I. Nature of the Claims.
This is a civil case. The Plaintiffs are suing the Baltimore Police Department and Michael S. Harrison, in his official capacity, pursuant to 42 U.S.C. § 1983. Section 1983 provides that “[e]very person,” who, under color of state law causes the violation of another's federal rights, shall be liable to the party injured by his conduct. See 42 U.S.C. § 1983. In Monell v. New York City Department of Social Services, 436 U.S. 658, 690, 98 S. Ct. 2018, 56 L.Ed.2d 611 (1978), the Supreme Court held that a municipality or other local government may be subject to suit under § 1983 when its official policies or customs result in constitutional rights deprivations. Burley v. Baltimore Police Dep't, 422 F. Supp. 3d 986, 1014 (D. Md. 2019).
The Defendants do not raise any arguments concerning whether they may be sued under § 1983 or a Monell theory of liability, and instead focus on the preliminary injunction standard, the issue of standing, and the merits of the Plaintiffs’ Fourth Amendment challenge. However, in some recent cases, the Baltimore Police Department has taken the position that it is not subject to liability under § 1983 or Monell. See, e.g., Johnson v. Baltimore Police Dep't, SAG-18-2375, 452 F.Supp.3d 283 (D. Md. Apr. 7, 2020). As Judge Gallagher of this Court has recently explained, this contention has been rejected and the issue is currently before the Fourth Circuit. Id. at 299 (citing Burley v. Balt. Police Dep't, 422 F. Supp. 3d 986 (D. Md. Nov. 22, 2019), appeal docketed and consolidated, No. 19-2029 (4th Cir. Sept. 27, 2019); Lucero v. Early, No. GLR-13-1036, 2019 WL 4673448, at *3-5 (D. Md. Sept. 25, 2019), appeal docketed, No. 19-2072 (4th Cir. Oct. 4, 2019); Order, Parks v. Balt. Police Dep't, No. TDC-18-3092 (D. Md. Sept. 9, 2019), ECF 86, appeal docketed and consolidated, No. 19-2029 (4th Cir. Sept. 27, 2019)). This Court adopts the rationale of these cases, and holds that the Baltimore Police Department and Harrison, in his official capacity, may be subject to suit under § 1983 and Monell.

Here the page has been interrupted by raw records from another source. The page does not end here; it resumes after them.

Lemma run_tick_ok J due base :
  wheel_ok J due base -> work_list base = [] -> near N J -> J <= N -> (forall t, handler_ok N base (fn t)) ->
  exists base' J' due' new, run_tick fn (u64 N) base = Ok (base', new)
    /\ wheel_ok J' due' base' /\ work_list base' = [] /\ changed N (touched new) due base due' base'
    /\ (J' = J + 1 \/ J' = N /\ all_later N due' /\ new <> []) /\ NoDup new
    /\ forall t, t ∈ new -> due !! t = Some J.
Proof.
  intros Hw HW Hn HJN Hh. destruct (cascades_ok J due base Hw) as (Hw1 & HT1 & HW1 & Hs1). unfold run_tick.
  set (base1 := if Z.land (timer_jiffies base) TVR_MASK =? 0
                then cascade_chain [(1%nat, 0); (2%nat, 1); (3%nat, 2); (4%nat, 3)] base else base) in *. cbn zeta.
  rewrite (wi_jiffies _ _ _ _ Hw1), (wi_jiffies _ _ _ _ Hw), land_root, u64_mod_256.
  pose proof (advance_ok J due base1 Hw1 ltac:(by rewrite HW1) Hs1) as Hw2.
  change (bucket (set_timer_jiffies (u64 (u64 J + 1)) base1) 0 (J mod 256)) with (bucket base1 0 (J mod 256)).
  set (base2 := set_vec _ _ _) in *.
  assert (forall x, timers base2 !! x = timers base !! x) as HT2 by (intros x; by rewrite <- HT1).
  destruct (run_work_ok (length (bucket base1 0 (J mod 256))) (J + 1) due base2 [] Hw2)
    as (base3 & J3 & due3 & new & Heq & Hs & HW3 & HJ3 & Hnd & Hnew).
  { unfold near in *. lia. }
  { done. }
  { intros t c Hc. rewrite HT2. exact (Hh t c Hc). }
  exists base3, J3, due3, new. split; [done|]. split; [apply Hs|]. split; [done|]. split.
  - destruct (sp_changed _ _ _ _ _ _ _ _ Hs) as [D O [S1 S2]]. split; [done|done|]. split; [|by rewrite HW3, HW].
    intros x. by rewrite S1, HT2.
  - split; [destruct (sp_tick _ _ _ _ _ _ _ _ Hs) as [->|[-> Hl]]; [by left|]; destruct HJ3 as [->|HJ3]; auto|].
    split; [done|]. intros t Ht. rewrite (Hnew t Ht). f_equal. lia.
Qed.
(** ** The loop *)

Lemma erase_color_loop_ok fuel : forall s K t m,
  repr av s K t -> K <> [] -> bal t Black m -> balK K Black (S m) -> (length K <= fuel)%nat ->
  exists s' T, erase_color_loop (rotate cb) fuel (ptr t) (up K) s = Ok s' /\ repr av s' [] T /\ red_black T
    /\ inorder T = inorder (plug K t) /\ outside (inorder T) s s'.
Proof using Aug.
  induction fuel as [|fuel IH]; intros s K t m Hr Hne Hbt HbK Hf; [destruct K; [done|cbn in Hf; lia]|].
  destruct K as [|[d cp p sib] K]; [done|]. cbn [erase_color_loop up f_node].
  pose proof Hr as [_ HK Hnd _ _]. cbn in HK, Hnd. destruct HK as (Hp & Hap & Hts & HK).
  assert (ptr sib ∈ inorder sib) as Hin.
  { assert (exists cs, bal sib cs (S m)) as [cs Hbs] by (inversion HbK; eauto).
    destruct sib; [inversion Hbs|]. cbn. set_solver. }
  assert (exists s' nxt, (let! sibling := get_child Rgt s p in
      if negb (ptr t =? sibling) then erase_arm (rotate cb) Lft p sibling s
      else let! sibling := get_child Lft s p in erase_arm (rotate cb) Rgt p sibling s) = Ok (nxt, s')
    /\ round_done s s' K (fill (Frame d cp p sib) t) m nxt) as (s' & nxt & Heq & Hout & Hd).
  { destruct (erase_arm_ok s (opp d) cp p sib K t m) as (s' & nxt & Heq & Hd); rewrite ?opp_opp in *; try done.
    exists s', nxt. split; [|done]. rewrite <- Heq, (get_child_ok _ _ _ _ Hp). cbn [obind]. destruct d; cbn [mkn child rb_right].
    - rewrite (proj2 (Z.eqb_neq _ _)); [done|]. intros He. split_nodup Hnd. rewrite <- He in Hin.
      assert (ptr t ∈ inorder t); [|nd]. apply ptr_in. rewrite He. eapply ptr_not_null; [done|]. intros ->. by apply not_elem_of_nil in Hin.
    - rewrite Z.eqb_refl. cbn [negb]. by rewrite (get_child_ok _ _ _ _ Hp). }
  rewrite (get_child_ok _ _ _ _ Hp) in *. cbn [obind] in *. rewrite Heq. cbn [obind].
  destruct Hd as [(-> & T & HrT & HbT & HinT)|(T & -> & HneK & HrT & HinT & HbT & HbK')].
  - exists s', T. split_and!; try done. by rewrite HinT.
  - destruct (IH s' K T (S m) HrT HneK HbT HbK') as (s'' & T' & -> & H1 & H2 & H3 & H4); [cbn in Hf; lia|].
    exists s'', T'. rewrite inorder_plug, HinT, <- inorder_plug in H3. split_and!; try done. rewrite H3 in *.
    by eapply outside_trans.
Qed.
End EraseColor.
(* ===== verification/TimerQueue.v ===== *)
(** * Queues of timers (lib/timerqueue.c)

    Timers in a red-black tree, by the time they expire; the timer that
    expires first is remembered.  A [struct timerqueue_node] starts with its
    [rb_node], so that both have one address.  The warnings for timers that are
    queued twice or removed without being queued only print. *)

From stdpp Require Import gmap functions sorting.
From S2P Require Import Prelude RbTree RbTreeRep RbTreeInsert RbTreeUnlink RbTreeWalk RbTreeProps.

Record timerqueue_head := TqHead { tq_head : rb_state unit; tq_next : Z }.

Definition timerqueue_init_head (m : rb_nodes) : timerqueue_head := TqHead (RbState m RB_NULL ()) RB_NULL.

Definition timerqueue_getnext (q : timerqueue_head) : Z := tq_next q.

Section Queue.
Context (expires : Z -> Z).

(** [while ( *p) ...]; the result is where the search ended. *)
Fixpoint timerqueue_search (fuel : nat) (node parent : Z) (p : rb_link) (s : rb_state unit) : outcome (Z * rb_link) :=
  match fuel with
  | O => NoFuel
  | S fuel =>
      let! cur := link_target p s in
      if cur =? RB_NULL then Ok (parent, p)
      else timerqueue_search fuel node cur (ChildLink (if expires node <? expires cur then Lft else Rgt) cur) s
  end.

Definition timerqueue_add (node : Z) (q : timerqueue_head) : outcome timerqueue_head :=
  let s := tq_head q in
  let! (parent, p) := timerqueue_search (rb_fuel s) node RB_NULL RootLink s in
  let! s := rb_link_node node parent p s in
  let! s := rb_insert_color node s in
  Ok (TqHead s (if (tq_next q =? RB_NULL) || (expires node <? expires (tq_next q)) then node else tq_next q)).
End Queue.

(** [RB_CLEAR_NODE] *)
Definition RB_CLEAR_NODE (node : Z) (s : rb_state unit) : outcome (rb_state unit) := set_pc node node s.

Definition timerqueue_del (node : Z) (q : timerqueue_head) : outcome timerqueue_head :=
  let s := tq_head q in
  let! next := if tq_next q =? node then rb_next node s else Ok (tq_next q) in
  let! s := rb_erase node s in
  let! s := RB_CLEAR_NODE node s in
  Ok (TqHead s next).

Definition timerqueue_iterate_next (node : Z) (q : timerqueue_head) : outcome Z :=
  if node =? RB_NULL then Ok RB_NULL else rb_next node (tq_head q).

(** ** Adding and removing *)

(** The queue holds [xs], sorted, and knows the first. *)
Definition queue_ok (expires : Z -> Z) (q : timerqueue_head) (xs : list Z) : Prop :=
  holds no_data (tq_head q) xs /\ sorted_by expires xs /\ tq_next q = ends Lft xs.

Lemma search_ok expires s node t : forall K fuel,
  shape s K t -> sorted_by expires (inorder (plug K t)) -> between expires node K -> (length (inorder t) < fuel)%nat ->
  exists K', timerqueue_search expires fuel node (up K) (link_of K) s = Ok (up K', link_of K')
    /\ plug K' Leaf = plug K t /\ between expires node K'.
Proof.
  induction t as [|c l IHl p r IHr]; intros K fuel Hsh Hs Hb Hf; (destruct fuel as [|fuel]; [cbn in Hf; lia|]); cbn [timerqueue_search];
    rewrite (link_target_place _ _ _ Hsh); cbn [obind ptr]; [by exists K|].
  pose proof Hsh as [(_ & Ha & _) _ _]. rewrite (proj2 (Z.eqb_neq _ _)) by (by apply addr_not_null).
  cbn [inorder] in Hf. rewrite length_app in Hf. cbn in Hf. destruct (expires node <? expires p) eqn:Hk; zbool.
  - apply (IHl (Frame Lft c p r :: K)); [|done|by eapply between_left|lia]. apply shape_plug. by apply shape_plug in Hsh.
  - apply (IHr (Frame Rgt c p l :: K)); [|done|by eapply between_right|lia]. apply shape_plug. by apply shape_plug in Hsh.
Qed.

Lemma add_ok expires q node xs :
  queue_ok expires q xs -> node_addr node -> (node ∉ xs) -> addrs xs ->
  exists q', timerqueue_add expires node q = Ok q' /\ queue_ok expires q' (sorted_insert expires node xs).
Proof.
  intros ((T & Hr & Hb & <-) & Hs & Hnext) Ha Hn Hadd. unfold timerqueue_add. apply repr_shape in Hr as Hsh.
  destruct (search_ok expires (tq_head q) node T [] (rb_fuel (tq_head q)) Hsh Hs) as (K & Heq & HT & Hbet); [by split; intros ? ?%not_elem_of_nil| |].
  { apply repr_size in Hr. rewrite app_nil_r in Hr. unfold rb_fuel. lia. }
  cbn [up link_of] in Heq. rewrite Heq. cbn [obind]. cbn in HT. subst T.
  destruct (insert_holds (cb := dummy_callbacks) (av := no_data) (tq_head q) K node) as (s1 & s' & -> & H2 & H3 & _); try done; [apply no_data_ctx|].
  cbn [obind]. change (rb_insert_color node s1 = Ok s') in H2. rewrite H2. cbn [obind]. eexists. split; [done|].
  rewrite inorder_plug in *. cbn [inorder app] in *. destruct Hbet as [Hbefore Hafter].
  rewrite (sorted_insert_between expires node _ _ Hbefore Hafter). split; [done|]. split; [by apply sorted_between|].
  cbn [tq_next]. rewrite Hnext. destruct (before K) as [|b B]; cbn [app] in *.
  - destruct (after K) as [|x X]; [done|]. cbn [ends head default]. rewrite (proj2 (Z.ltb_lt _ _)) by (apply Hafter; set_solver).
    by rewrite orb_true_r.
  - cbn. rewrite (proj2 (Z.eqb_neq b _)) by (apply addr_not_null, Hadd; set_solver).
    by rewrite (proj2 (Z.ltb_ge _ _)) by (apply Hbefore; set_solver).
Qed.

Lemma del_ok expires q node xs :
  queue_ok expires q xs -> node ∈ xs ->
  exists q', timerqueue_del node q = Ok q' /\ queue_ok expires q' (filter (fun x => x <> node) xs).
Proof.
  intros (Hh & Hs & Hnext) Hn. pose proof (holds_nodup _ _ Hh) as Hnd. unfold timerqueue_del.
  destruct (erase_holds (cb := dummy_callbacks) (tq_head q) node xs Hh Hn) as (s' & X & Y & Herase & -> & Hh' & Hout).
  rewrite filter_mid by (by apply nodup_mid).
  assert ((if tq_next q =? node then rb_next node (tq_head q) else Ok (tq_next q)) = Ok (ends Lft (X ++ Y))) as ->.
  { rewrite Hnext. destruct X as [|x X]; cbn.
    - rewrite Z.eqb_refl. exact (holds_step (tq_head q) Rgt [] node Y Hh).
    - rewrite (proj2 (Z.eqb_neq x _)); [done|]. intros ->. apply nodup_mid in Hnd. set_solver. }
  cbn [obind]. change (rb_erase node (tq_head q)) with (rb_erase_augmented dummy_callbacks node (tq_head q)). rewrite Herase. cbn [obind].
  assert (is_Some (nodes s' !! node)) as [n Hnode].
  { apply Hout. destruct Hh as (T & [HT _ _ _ _] & _ & Hin). eapply tree_at_addr; [exact HT|]. rewrite Hin. set_solver. }
  unfold RB_CLEAR_NODE. rewrite (set_pc_ok _ _ _ _ Hnode). cbn [obind]. eexists. split; [done|]. split; [|split; [|done]].
  - eapply holds_frame; [exact Hh'| |done|done]. intros x Hx. cbn. rewrite lookup_insert_ne; [done|]. intros ->. apply nodup_mid in Hnd. done.
  - by eapply sorted_remove.
Qed.

(** ** Any sequence of operations *)

(** Setting the time of a timer, adding and removing one. *)
Inductive tq_op := TqSet (node e : Z) | TqAdd (node : Z) | TqDel (node : Z).

(** What callers may do when [xs] are queued. *)
Definition tq_permitted (xs : list Z) (op : tq_op) : bool :=
  match op with
  | TqSet n _ => negb (bool_decide (n ∈ xs))
  | TqAdd n => node_ok n xs
  | TqDel n => bool_decide (n ∈ xs)
  end.

(** The code on the queue, and what it should do to the sequence of timers. *)
Definition tq_do (op : tq_op) (expires : Z -> Z) (q : timerqueue_head) : outcome (timerqueue_head * (Z -> Z)) :=
  match op with
  | TqSet n e => Ok (q, <[n := e]> expires)
  | TqAdd n => let! q := timerqueue_add expires n q in Ok (q, expires)
  | TqDel n => let! q := timerqueue_del n q in Ok (q, expires)
  end.

Definition tq_spec (op : tq_op) (expires : Z -> Z) (xs : list Z) : list Z :=
  match op with
  | TqSet _ _ => xs
  | TqAdd n => sorted_insert expires n xs
  | TqDel n => filter (fun x => x <> n) xs
  end.

Fixpoint tq_run (ops : list tq_op) (expires : Z -> Z) (q : timerqueue_head) (xs : list Z)
    : outcome (timerqueue_head * (Z -> Z) * list Z) :=
  match ops with
  | [] => Ok (q, expires, xs)
  | op :: ops =>
      if tq_permitted xs op then let! (q, e) := tq_do op expires q in tq_run ops e q (tq_spec op expires xs)
      else tq_run ops expires q xs
  end.

Lemma holds_addrs {A} (av : A -> Z -> list Z -> Prop) s xs : holds av s xs -> addrs xs.
Proof. intros (T & [HT _ _ _ _] & _ & <-). by eapply tree_addrs. Qed.

Lemma sorted_by_ext f g xs : (forall x, x ∈ xs -> f x = g x) -> sorted_by f xs -> sorted_by g xs.
Proof.
  induction xs as [|x xs IH]; intros Hfg Hs; [constructor|]. inversion Hs as [|? ? Hs' Hf]; subst. constructor.
  - apply IH; [|done]. intros y Hy. apply Hfg. set_solver.
  - rewrite Forall_forall in *. intros y Hy. rewrite <- !Hfg by set_solver. by apply Hf.
Qed.

Lemma tq_do_ok op expires q xs :
  queue_ok expires q xs -> tq_permitted xs op = true ->
  exists q' e', tq_do op expires q = Ok (q', e') /\ queue_ok e' q' (tq_spec op expires xs).
Proof.
  intros Hq. destruct op as [n e|n|n]; cbn [tq_permitted tq_do tq_spec].
  - intros Hn%negb_true_iff%bool_decide_eq_false. exists q, (<[n := e]> expires). split; [done|].
    destruct Hq as (Hh & Hs & Hnext). split; [done|]. split; [|done]. eapply sorted_by_ext; [|exact Hs].
    intros x Hx. rewrite fn_lookup_insert_ne; [done|]. by intros ->.
  - rewrite node_ok_iff. intros [Ha Hn]. destruct (add_ok expires q n xs Hq Ha Hn) as (q' & -> & Hq'); [by eapply holds_addrs, Hq|].
    by exists q', expires.
  - intros Hn%bool_decide_eq_true. destruct (del_ok expires q n xs Hq Hn) as (q' & -> & Hq'). by exists q', expires.
Qed.

Lemma tq_run_ok ops : forall expires q xs,
  queue_ok expires q xs -> exists q' e xs', tq_run ops expires q xs = Ok (q', e, xs') /\ queue_ok e q' xs'.
Proof.
  induction ops as [|op ops IH]; intros expires q xs Hq; cbn [tq_run]; [by exists q, expires, xs|].
  destruct (tq_permitted xs op) eqn:Hp; [|by apply IH]. destruct (tq_do_ok op expires q xs Hq Hp) as (q' & e' & -> & Hq'). by apply IH.
Qed.

Lemma empty_queue_ok expires m : queue_ok expires (timerqueue_init_head m) [].
Proof.
  split; [|split; [constructor|done]]. exists Leaf. split; [by split; cbn; first [done|constructor]|]. split; [by exists 0%nat; constructor|done].
Qed.

(** C12. The queue of timers is a stable priority queue: after any sequence
    of settings of times of timers that are not queued, additions and removals,
    none of which touches anything but its nodes, it holds the timers in the
    order of their times, those of the same time in the order they were added;
    [timerqueue_getnext] is the first of them, which no other timer precedes,
    and [timerqueue_iterate_next] goes through the rest in order. *)
Theorem timerqueue_refines ops m expires :
  exists q e xs, tq_run ops expires (timerqueue_init_head m) [] = Ok (q, e, xs)
    /\ holds no_data (tq_head q) xs /\ sorted_by e xs /\ timerqueue_getnext q = ends Lft xs
    /\ (forall n, n ∈ xs -> e (timerqueue_getnext q) <= e n)
    /\ (forall X n Y, xs = X ++ n :: Y -> timerqueue_iterate_next n q = Ok (ends Lft Y)).
Proof.
  destruct (tq_run_ok ops expires _ [] (empty_queue_ok expires m)) as (q & e & xs & Heq & Hh & Hs & Hnext).
  exists q, e, xs. split_and!; try done.
  - intros n Hn. unfold timerqueue_getnext. rewrite Hnext. destruct xs as [|x xs]; [by apply not_elem_of_nil in Hn|]. cbn.
    apply elem_of_cons in Hn as [->|Hn]; [lia|]. inversion Hs as [|? ? _ Hf]; subst. rewrite Forall_forall in Hf. by apply Hf.
  - intros X n Y ->. unfold timerqueue_iterate_next.
    rewrite (proj2 (Z.eqb_neq _ _)) by (apply addr_not_null, (holds_addrs no_data (tq_head q) _ Hh); set_solver).
    exact (holds_step (tq_head q) Rgt X n Y Hh).
Qed.
Lemma remove_interval_ok s node xs :
  holds data s xs -> sorted_by START xs -> node ∈ xs ->
  exists s', interval_tree_remove node s = Ok s' /\ holds data s' (filter (fun x => x <> node) xs)
    /\ sorted_by START (filter (fun x => x <> node) xs).
Proof using LAST_unsigned.
  intros Hh Hs Hn. pose proof (holds_nodup _ _ Hh) as Hnd.
  destruct (erase_holds (cb := interval_tree_augment) s node xs Hh Hn) as (s' & X & Y & Herase & -> & Hh' & _).
  exists s'. rewrite filter_mid by (by apply nodup_mid). split; [exact Herase|]. split; [done|]. by eapply sorted_remove.
Qed.
End Valid.
End Model.

(** ** Any sequence of operations *)

Lemma greatest_ext f g L : (forall q, q ∈ L -> f q = g q) -> greatest f L = greatest g L.
Proof. induction L as [|x L IH]; intros H; cbn; [done|]. rewrite H, IH by set_solver. done. Qed.

Lemma data_ext f g a t :
  (forall q, q ∈ inorder t -> f q = g q) -> aug_tree (summed (greatest f)) a t -> aug_tree (summed (greatest g)) a t.
Proof.
  induction t as [|c l IHl p r IHr]; cbn; intros Hfg; [done|]. intros (Hp & Hl & Hr).
  split; [unfold summed in *; by rewrite <- (greatest_ext f g)|]. split; [apply IHl|apply IHr]; try done; intros q Hq; apply Hfg; set_solver.
Qed.

Lemma holds_ext f g s xs :
  (forall q, q ∈ xs -> f q = g q) -> holds (summed (greatest f)) s xs -> holds (summed (greatest g)) s xs.
Proof.
  intros Hfg (T & [H1 H2 H3 H4 _] & Hb & <-). exists T. split; [|done]. split; try done. by eapply data_ext.
Qed.

(** Setting the bounds of an interval, inserting and removing one. *)
Inductive it_op := ItSet (node start last : Z) | ItInsert (node : Z) | ItRemove (node : Z).

Record it_state := It { it_tree : rb_state (Z -> Z); it_start : Z -> Z; it_last : Z -> Z; it_nodes : list Z }.

(** What callers may do: bounds are [unsigned long]s, and fixed while the
    interval is in the tree. *)
Definition it_permitted (x : it_state) (op : it_op) : bool :=
  match op with
  | ItSet n start last => negb (bool_decide (n ∈ it_nodes x)) && (0 <=? start) && (start <=? U64_MAX) && (0 <=? last) && (last <=? U64_MAX)
  | ItInsert n => node_ok n (it_nodes x)
  | ItRemove n => bool_decide (n ∈ it_nodes x)
  end.

(** The code on the tree, and what it should do to the sequence of nodes. *)
Definition it_do (op : it_op) (x : it_state) : outcome it_state :=
  match op with
  | ItSet n start last => Ok (It (it_tree x) (<[n := start]> (it_start x)) (<[n := last]> (it_last x)) (it_nodes x))
  | ItInsert n =>
      let! s := interval_tree_insert (it_start x) (it_last x) n (it_tree x) in
      Ok (It s (it_start x) (it_last x) (sorted_insert (it_start x) n (it_nodes x)))
  | ItRemove n =>
      let! s := interval_tree_remove (it_last x) n (it_tree x) in
      Ok (It s (it_start x) (it_last x) (filter (fun y => y <> n) (it_nodes x)))
  end.

Fixpoint it_run (ops : list it_op) (x : it_state) : outcome it_state :=
  match ops with
  | [] => Ok x
  | op :: ops => if it_permitted x op then let! x := it_do op x in it_run ops x else it_run ops x
  end.

Definition it_empty : it_state := It (RbState ∅ RB_NULL (fun _ => 0)) (fun _ => 0) (fun _ => 0) [].

Record it_ok (x : it_state) : Prop := {
  it_holds : holds (summed (greatest (it_last x))) (it_tree x) (it_nodes x);
  it_sorted : sorted_by (it_start x) (it_nodes x);
  it_unsigned : forall p, 0 <= it_last x p;
}.

Lemma it_do_ok op x : it_ok x -> it_permitted x op = true -> exists x', it_do op x = Ok x' /\ it_ok x'.
Proof.
  intros [Hh Hs Hu]. destruct op as [n start last|n|n]; cbn [it_permitted it_do].
  - rewrite !andb_true_iff, negb_true_iff, bool_decide_eq_false. intros [[[[Hn _] _] Hl] _]. zbool. eexists. split; [done|].
    assert (forall (f : Z -> Z) v q, q ∈ it_nodes x -> f q = <[n := v]> f q) as Hext.
    { intros f v q Hq. rewrite fn_lookup_insert_ne; [done|]. by intros ->. }
    split; cbn.
    + eapply holds_ext; [|exact Hh]. intros q Hq. by apply Hext.
    + clear -Hs Hext. unfold sorted_by in *. induction (it_nodes x) as [|y ys IH]; [constructor|]. inversion Hs as [|? ? Hs' Hf]; subst.
      constructor; [apply IH; [done|]; intros; apply Hext; set_solver|]. rewrite Forall_forall in *. intros z Hz.
      rewrite <- !Hext by set_solver. by apply Hf.
    + intros p. destruct (decide (p = n)) as [->|]; [by rewrite fn_lookup_insert|by rewrite fn_lookup_insert_ne].
  - rewrite node_ok_iff. intros [Ha Hn]. destruct (insert_interval_ok (it_start x) (it_last x) Hu (it_tree x) n _ Hh Hs Ha Hn) as (s' & -> & H1 & H2).
    eexists. split; [done|]. by split.
  - intros Hn%bool_decide_eq_true. destruct (remove_interval_ok (it_start x) (it_last x) Hu (it_tree x) n _ Hh Hs Hn) as (s' & -> & H1 & H2).
    eexists. split; [done|]. by split.
Qed.

Lemma it_run_ok ops : forall x, it_ok x -> exists x', it_run ops x = Ok x' /\ it_ok x'.
Proof.
  induction ops as [|op ops IH]; intros x Hx; cbn [it_run]; [by exists x|].
  destruct (it_permitted x op) eqn:Hp; [|by apply IH]. destruct (it_do_ok op x Hx Hp) as (x' & -> & Hx'). by apply IH.
Qed.

Lemma it_empty_ok : it_ok it_empty.
Proof.
  split; cbn; [|constructor|lia]. exists Leaf. split; [by split; cbn; first [done|constructor]|]. split; [by exists 0%nat; constructor|done].
Qed.

(** C13. Interval trees find what intersects: after any sequence of
    insertions, removals and changes of bounds of intervals that are not in the
    tree, the tree is balanced, holds the intervals in the order of their
    starts, and in every node the greatest end below it; the first interval
    that [interval_tree_iter_first] finds for a range, and the next one that
    [interval_tree_iter_next] finds from a node of the tree, are the first ones
    in this order, from the beginning or behind the node, that intersect the
    range, and NULL if there are none. *)
Theorem interval_tree_correct ops :
  exists x, it_run ops it_empty = Ok x
    /\ holds (summed (greatest (it_last x))) (it_tree x) (it_nodes x) /\ sorted_by (it_start x) (it_nodes x)
    /\ forall start last,
      interval_tree_iter_first (it_start x) (it_last x) start last (it_tree x)
        = Ok (ends Lft (filter (fun q => intersects (it_start x) (it_last x) start last q = true) (it_nodes x)))
      /\ forall X p Y, it_nodes x = X ++ p :: Y ->
        interval_tree_iter_next (it_start x) (it_last x) p start last (it_tree x)
          = Ok (ends Lft (filter (fun q => intersects (it_start x) (it_last x) start last q = true) Y)).
Proof.
  destruct (it_run_ok ops it_empty it_empty_ok) as (x & Heq & [Hh Hs Hu]). exists x. split_and!; try done. intros a b. split.
  - by apply iter_first_ok.
  - intros X p Y Hxs. rewrite Hxs in Hh, Hs. by apply (iter_next_ok (it_start x) (it_last x) Hu (it_tree x) a b X p Y).
Qed.
Definition crc32_be_generic (mem : memory) (crc p len : Z) (tab : list (list Z)) : outcome Z :=
  let crc := cpu_to_be32 crc in
  let! crc := crc32_body mem crc p len tab in
  Ok (be32_to_cpu crc).

Definition crc32_be (mem : memory) (crc p len : Z) : outcome Z :=
  let! tab := crc32init_be in
  let crc32table_be := map (map tobe) tab in
  crc32_be_generic mem crc p len crc32table_be.
End BigEndian.

(** The variant of one bit at a time, [CRC_BE_BITS == 1]. *)
Fixpoint crc32_be_bits (len : nat) (mem : memory) (crc p polynomial : Z) : outcome Z :=
  match len with
  | O => Ok crc
  | S len =>
      let! x := load8 mem p in
      let crc := crc ⊕ (x << 24) in
      crc32_be_bits len mem (Nat.iter 8 (msb_step 32 polynomial) crc) (p + 1) polynomial
  end.

(** ** Appending zero bytes *)

(** [for (i = 0; i < 31; i++) { ... }] *)
Definition gf2_step (y modulus : Z) (s : Z * Z) : Z * Z :=
  let '(product, x) := s in
  let product := lsb_step modulus product in
  let x := x >> 1 in
  (product ⊕ (if x & 1 =? 0 then 0 else y), x).

Definition gf2_multiply (x y modulus : Z) : Z :=
  fst (Nat.iter 31 (gf2_step y modulus) (if x & 1 =? 0 then 0 else y, x)).

Fixpoint shift_loop (fuel : nat) (polynomial crc power len : Z) : outcome Z :=
  match fuel with
  | O => NoFuel
  | S f =>
      let crc := if len & 1 =? 0 then crc else gf2_multiply crc power polynomial in
      let len := len >> 1 in
      if len =? 0 then Ok crc
      else shift_loop f polynomial crc (gf2_multiply power power polynomial) len
  end.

Nevertheless, Defendants suggest that the actions of Persistent Surveillance Systems, as a private contractor, cannot be attributable to the Baltimore Police Department for purposes of assessing the Plaintiffs’ § 1983 claims. Liability arises under § 1983 when “the conduct allegedly causing the deprivation of [the plaintiffs’ rights is] fairly attributable to the State,” or, in the case of a Monell action, to a policy of a local government entity. Conner v. Donnelly, 42 F.3d 220, 223 (4th Cir. 1994) (quoting Lugar v. Edmondson Oil Co., 457 U.S. 922, 937, 102 S. Ct. 2744, 2753, 73 L.Ed.2d 482 (1982)); Semple v. City of Moundsville, 195 F.3d 708, 712 (4th Cir. 1999). A private entity may be held liable under § 1983 when it “has exercised powers that are traditionally the exclusive prerogative of the state.” Conner, 42 F.3d at 224 (quoting Blum v. Yaretsky, 457 U.S. 991, 1005, 102 S. Ct. 2777, 73 L.Ed.2d 534 (1982)).
In this case, Persistent Surveillance System's actions may be attributable to the Baltimore Police Department for purposes of assessing the Plaintiffs’ § 1983 claims. The Baltimore Police Department and Persistent Surveillance Systems have entered into a Professional Services Agreement, ratified by the Baltimore City Board of Estimates, to conduct aerial surveillance over Baltimore. As Defendants conceded during the Preliminary Injunction Hearing, Persistent Surveillance Systems would be exercising powers which are traditionally within the exclusive domain of the BPD when undertaking the actions authorized by the Professional Services Agreement. Accordingly, the capture and analysis of imagery data by Persistent Surveillance Systems is attributable to the Baltimore Police Department for purposes of the Plaintiffs’ § 1983 claims.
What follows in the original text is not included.